In Black Earth Rising, Hugo Blick’s 8 part mini-series on Netflix, we watch a metaphoric chess game taking place. Humans claim dominion over the game. They assume different roles on the game board, determined by greed or altruism, the quest for power, the quest for justice, the need to love or to hate. When the game is done, the board is reset. New players take their places and the game begins again.
Michaela Coel and John Goodman lead a large cast. Coel plays Kate Ashby who was rescued from the genocide in Rwanda by her English adoptive mother Eve Ashby (Harriet Walter). Eve is a barrister. She prosecutes cases at the International Criminal Court in The Hague. She’s taking on a case prosecuting a man Kate knows fought against the genocide in Rwanda. This drives a wedge between them.
Kate is a legal investigator. She works with her mother and with Michael Ennis (Goodman), an American lawyer who works in London. From this simple beginning, the story expands to include governments, armies, the UN, corporations, and especially the Tutsi and Hutu people of Rwanda.
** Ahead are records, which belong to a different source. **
(** Connecting to random connectable peers. *)
Lemma connect_random_run fuel want p active :
  peers_wf p → (length (pr_connectable p) ≤ fuel)%nat → active = active_count (pr_states p) →
  ∃ p', connect_random fuel want active p = (Ok (active_count (pr_states p')), p') ∧ peers_wf p' ∧
    pr_aggregators p' = pr_aggregators p ∧ progress (pr_states p) (pr_states p') ∧
    (want ≤ active_count (pr_states p') ∨ pr_connectable p' = []).
Proof.
  revert p active. induction fuel as [|fuel IH]; intros p active Hw Hf ->;
    cbn [connect_random]; rewrite (sm_bind_ok _ _ p p p) by done;
    (destruct (N.ltb_spec (active_count (pr_states p)) want) as [Hlt|Hge];
      [|exists p; split_and!; try done; [apply progress_refl|by left]]);
    (destruct (last (pr_connectable p)) as [back|] eqn:Hlast;
      [|exists p; split_and!; try done; [apply progress_refl|by right; apply last_None]]).
  { destruct (pr_connectable p); [done|simpl in Hf; lia]. }
  set (l := pr_connectable p) in *.
  assert (Hlen : (0 < length l)%nat) by (destruct l; [done|simpl; lia]).
  pose proof (uniform_le (lengthN l - 1) (pr_random p)) as Hu. destruct (uniform _ _) as [i engine]. cbn [fst] in Hu.
  destruct (lookup_lt_is_Some_2 l (N.to_nat i)) as [id Hid]; [unfold lengthN in Hu; lia|].
  rewrite (sm_bind_ok _ _ p id p) by (unfold sm_lift; by rewrite Hid).
  pose proof (swap_pop l _ id back Hid Hlast) as Hperm. set (l' := take _ _) in *.
  assert (Hnd : NoDup (id :: l')) by (rewrite <- Hperm; apply Hw). apply NoDup_cons in Hnd as [Hnid Hnd].
  assert (Hidc : id ∈ pr_connectable p) by (by eapply list_elem_of_lookup_2).
  apply (pw_connectable _ Hw) in Hidc as [Hnag (st & Hst & Hc)].
  destruct (ps_state st) as [b|b| |b u] eqn:Hs; try done.
  unfold mbind at 1, sm_bind at 1. cbn [sm_put]. set (p0 := mkPeers l' _ _ _ _).
  rewrite (sm_bind_ok _ _ p0 st p0) by (unfold sm_lift; by rewrite Hst).
  rewrite (sm_bind_ok _ _ _ _ _ (connect_run id st b p0 Hs)). set (p1 := mkPeers _ _ _ _ _).
  assert (Hw1 : peers_wf p1).
  { apply (peers_wf_update p id st (Connecting b) l'); try done.
    - intros b' [= <-]. by eapply (pw_backoff _ Hw); [|rewrite Hs].
    - intros x Hne. fold l. rewrite Hperm, elem_of_cons. naive_solver.
    - split; [done|]. by intros [_ ?]. }
  destruct (IH p1 (active_count (pr_states p) + 1) Hw1) as (p' & Hrun & Hw' & Hag' & Hpr & Hend).
  { unfold p1. cbn. rewrite Hperm in Hf. simpl in Hf. lia. }
  { unfold p1. cbn [pr_states p0]. rewrite (active_count_activate _ _ st); [done|done|by rewrite Hs|done]. }
  exists p'. split_and!; try done. eapply progress_trans; [|exact Hpr].
  apply progress_connecting; [done|by rewrite Hs].
Qed.
End connect.
(* ===== verification/Enr.v ===== *)
(** * Ethereum node records (src/src/serde/enr.{hpp,cpp}, namespace lean::enr)

    Encoding and decoding of the signed record of a bootnode.  Strings are lists of
    bytes.  Base64, Keccak and secp256k1 are libraries: parameters of the model. *)

From Stdlib Require Import Ascii String.
From S2P Require Import Prelude Errors Rlp.

(** qtils::str2byte *)
Definition str2byte (s : string) : bytes := N_of_ascii <$> list_ascii_of_string s.

Record Enr := mkEnr {
  enr_signature : bytes;          (* 64 bytes *)
  enr_sequence : N;
  enr_public_key : bytes;         (* 33 bytes *)
  enr_ip : option bytes;          (* 4 bytes *)
  enr_port : option N;
  enr_is_aggregator_optional : option bool;
}.
#[global] Instance Enr_eq_dec : EqDecision Enr.
Proof. solve_decision. Defined.

(** libp2p::crypto::KeyPair; [true] for a key of type Secp256k1 *)
Record KeyPair := mkKeyPair {
  kp_private_secp256k1 : bool;
  kp_private_key : bytes;
  kp_public_secp256k1 : bool;
  kp_public_key : bytes;
}.

(** cppcodec::base64_url_unpadded (decoding throws on malformed text), libp2p::Keccak and
    Secp256k1ProviderImpl *)
Class EnrLibraries := {
  base64_encode : bytes → bytes;
  base64_decode : bytes → result bytes;
  keccak : bytes → bytes;
  signCompact : bytes → bytes → result bytes;
  verifyCompact : bytes → bytes → bytes → result bool;
}.

(** store_big_u32 *)
Definition makeIp (i : N) : bytes := EncodeBuffer.be_bytes 4 i.

Definition isAggregator (enr : Enr) : bool := bool_decide (enr_is_aggregator_optional enr = Some true).

(** encodeContent; value() throws on an empty optional. *)
Definition encodeContent (enr : Enr) (rlp : bytes) : result bytes :=
  let rlp := Encoder.uint (enr_sequence enr) rlp in
  let rlp := Encoder.str (str2byte "id") rlp in
  let rlp := Encoder.str (str2byte "v4") rlp in
  let rlp := Encoder.str (str2byte "ip") rlp in
  ip ← of_option BadOptionalAccess (enr_ip enr);
  let rlp := Encoder.bytes_ ip rlp in
  let rlp := match enr_is_aggregator_optional enr with
             | Some b => Encoder.writeBool b (Encoder.str (str2byte "is_aggregator") rlp)
             | None => rlp
             end in
  let rlp := Encoder.str (str2byte "quic") rlp in
  port ← of_option BadOptionalAccess (enr_port enr);
  let rlp := Encoder.uint port rlp in
  let rlp := Encoder.str (str2byte "secp256k1") rlp in
  Ok (Encoder.bytes_ (enr_public_key enr) rlp).

Definition signable (enr : Enr) : result bytes :=
  content ← encodeContent enr [];
  Ok (Encoder.list content).

(** A decoding step on the input alone. *)
Definition decode_all {A} (m : SM bytes error A) (input : bytes) : result A := (m input).1.

(** The value of a key, decoded with [m] when the key is there. *)
Definition optional_key {A : Type} (kv : gmap bytes bytes) (key : string) (m : SM bytes error A) : result (option A) :=
  match kv !! str2byte key with
  | Some value => x ← decode_all m value; Ok (Some x)
  | None => Ok None
  end.
Definition required_key {A : Type} (kv : gmap bytes bytes) (key : string) (m : SM bytes error A) : result A :=
  match kv !! str2byte key with
  | Some value => decode_all m value
  | None => Err (E_Rlp KEY_NOT_FOUND)
  end.

Section enr.
Context `{EnrLibraries}.

(** The part of decode after the list is opened; the second result is [signable]. *)
Definition decode_record (input : bytes) : result (Enr * bytes) :=
  let '(signature, rest) := Decoder.bytes_n 64 input in
  signature ← signature;
  let signable := EncodeList (lengthN rest) ++ rest in
  let '(sequence, rest) := Decoder.uint 64 rest in
  sequence ← sequence;
  kv ← decode_all Decoder.keyValue rest;
  id ← required_key kv "id" Decoder.str;
  if negb (bool_decide (id = str2byte "v4")) then Err (E_Enr INVALID_ID)
  else
    ip ← optional_key kv "ip" (Decoder.bytes_n 4);
    public_key ← required_key kv "secp256k1" (Decoder.bytes_n 33);
    port ← optional_key kv "quic" (Decoder.uint 16);
    is_aggregator ← optional_key kv "is_aggregator" Decoder.readBool;
    Ok (mkEnr signature sequence public_key ip port is_aggregator, signable).

Definition decode (str : bytes) : result Enr :=
  if negb (bool_decide (take 4 str = str2byte "enr:")) then Err (E_Enr INVALID_PREFIX)
  else
    rlp_bytes ← base64_decode (drop 4 str);
    rlp ← decode_all Decoder.list rlp_bytes;
    r ← decode_record rlp;
    let '(enr, signable) := r in
    valid_signature ← verifyCompact (keccak signable) (enr_signature enr) (enr_public_key enr);
    if negb valid_signature then Err (E_Enr SIGNATURE_VERIFICATION_FAILED)
    else Ok enr.

(** ByteArr<N>::fromSpan *)
Definition fromSpan (n : N) (data : bytes) : result bytes :=
  if lengthN data =? n then Ok data else Err (E_Library INVALID_KEY).

(** value() of a failed result throws. *)
Definition value_of {A} (r : result A) : result A :=
  match r with Err _ => Throw SystemError | _ => r end.

Definition encode (keypair : KeyPair) (ip : bytes) (port : N) (is_aggregator : option bool) : result bytes :=
  if negb (kp_private_secp256k1 keypair) then Err (E_Enr EXPECTED_SECP256K1_KEYPAIR)
  else if negb (kp_public_secp256k1 keypair) then Err (E_Enr EXPECTED_SECP256K1_KEYPAIR)
  else
    private_key ← fromSpan 32 (kp_private_key keypair);
    public_key ← fromSpan 33 (kp_public_key keypair);
    let enr signature := mkEnr signature 1 public_key (Some ip) (Some port) is_aggregator in
    to_sign ← signable (enr (replicate 64 0));
    signature ← value_of (signCompact (keccak to_sign) private_key);
    content ← encodeContent (enr signature) (Encoder.bytes_ signature []);
    Ok (str2byte "enr:" ++ base64_encode (Encoder.list content)).
End enr.
(* ===== verification/Protocols.v ===== *)
(** * Messages on the wire (src/src/serde/serialization.hpp, src/src/modules/networking/
    ssz_snappy.hpp, response_status.hpp, status_protocol.cpp, block_request_protocol.cpp and the
    gossip part of networking.cpp)

    The coroutines of the request protocols run on the thread of the io_context.  Whenever one
    waits for its stream the other handlers of that thread may run: [co_env] says what each of
    these pauses does to the module, and the theorems hold for all of them. *)

From Stdlib Require Import Ascii String.
From S2P Require Import Prelude Errors Types ToyHash CachedTree BlockStorage BlockStorageSpec ToyStore BlockTree.
From S2P Require Import BlockTreeProofs BlockTreeTheorems LruCache ForkChoice ToyForkChoice Networking.
From S2P Require Import ForkChoiceChain NetworkingTheorems Rlp RlpProofs Snappy SnappyTheorems.

(** ** serde/serialization.hpp *)

(** What ssz::deserialize leaves with when it does not return. *)
Inductive SszException := SszOutOfRange | SszInvalidArgument | SszOtherException.

(** ssz::serialize and ssz::deserialize of a type *)
Class Ssz (T : Type) := {
  ssz_serialize : T → bytes;
  ssz_deserialize : bytes → T + SszException;
}.
(** A serialized value is read back and is never empty.  The type stands for the values within the
    capacities of its SSZ lists. *)
Class SszLaws (T : Type) `{Ssz T} := {
  ssz_roundtrip x : ssz_deserialize (ssz_serialize x) = inl x;
  ssz_nonempty x : ssz_serialize x ≠ [];
}.
(* ===== verification/Yaml.v ===== *)
(** * YAML documents (src/src/serde/yaml.hpp)

    A parsed document of yaml-cpp and the accessors of the program. *)

From S2P Require Import Prelude Errors Rlp.

(** A YAML document; [Undefined] is what looking up a missing key gives, [Null] an empty
    value. *)
Inductive Yaml :=
| Null
| Scalar (text : bytes)
| Sequence (items : list Yaml)
| Map (entries : list (bytes * Yaml))
| Undefined.

(** YAML::Node::as of an unsigned integer; a text that is no number throws. *)
Class YamlNumber := as_number : bytes → result N.

Definition yaml_error {A} : result A := Throw RuntimeError.

Definition yaml_lookup (key : bytes) (entries : list (bytes * Yaml)) : Yaml :=
  match list_find (λ e, e.1 = key) entries with Some (_, e) => e.2 | None => Undefined end.

(** Node::map(key), Node::map(), Node::list(), Node::str(), Node::num() *)
Definition yaml_key (key : bytes) (yaml : Yaml) : result Yaml :=
  match yaml with Map entries => Ok (yaml_lookup key entries) | _ => yaml_error end.
Definition yaml_map (yaml : Yaml) : result (list (bytes * Yaml)) :=
  match yaml with Map entries => Ok entries | _ => yaml_error end.
Definition yaml_list (yaml : Yaml) : result (list Yaml) :=
  match yaml with Sequence items => Ok items | _ => yaml_error end.
Definition yaml_str (yaml : Yaml) : result bytes :=
  match yaml with Scalar text => Ok text | _ => yaml_error end.
Definition yaml_num `{YamlNumber} (yaml : Yaml) : result N :=
  match yaml with Scalar text => as_number text | _ => yaml_error end.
The Rwandan genocide is a mere 25 years in the past. Many people involved are still alive. But the Rwandan government lead by Bibi Mundanzi (Abena Ayivor) wants the past forgotten. There is unity now, peace. Old wounds are best left alone. The country struggles to move on.
Yet others want justice. Michael Ennis works with Eve, Eunice Clayton (Tamara Tunie) US Assistant Secretary of State for African Affairs, and Alice Munezero (Noma Dumezweni) a Rwandan government official, to achieve what they see as justice for the genocide.
Blick tells the story as a game of cat and mouse. Always teasing at things that are never quite spelled out. Always leading the viewer on with one more cloaked clue. Even when the last episode ended, I wasn’t sure I understood all the relationships between the characters and the outcomes of the story.
I want to mention a few more characters before I move on into more general ideas about the series. Lucian Msamati played David Runihura, an advisor to the Rwandan president and a former lover of hers. He was also the driver of his own agenda regarding Rwanda’s future. Emmanuel Imani played Florence Karamera, a man hired by Eunice Clayton to protect Kate and a genocide survivor himself. Tyrone Huggins played Patrice Ganimana, the man Kate and Michael most wanted to see held accountable as the architect of the genocide against the Tutsi people.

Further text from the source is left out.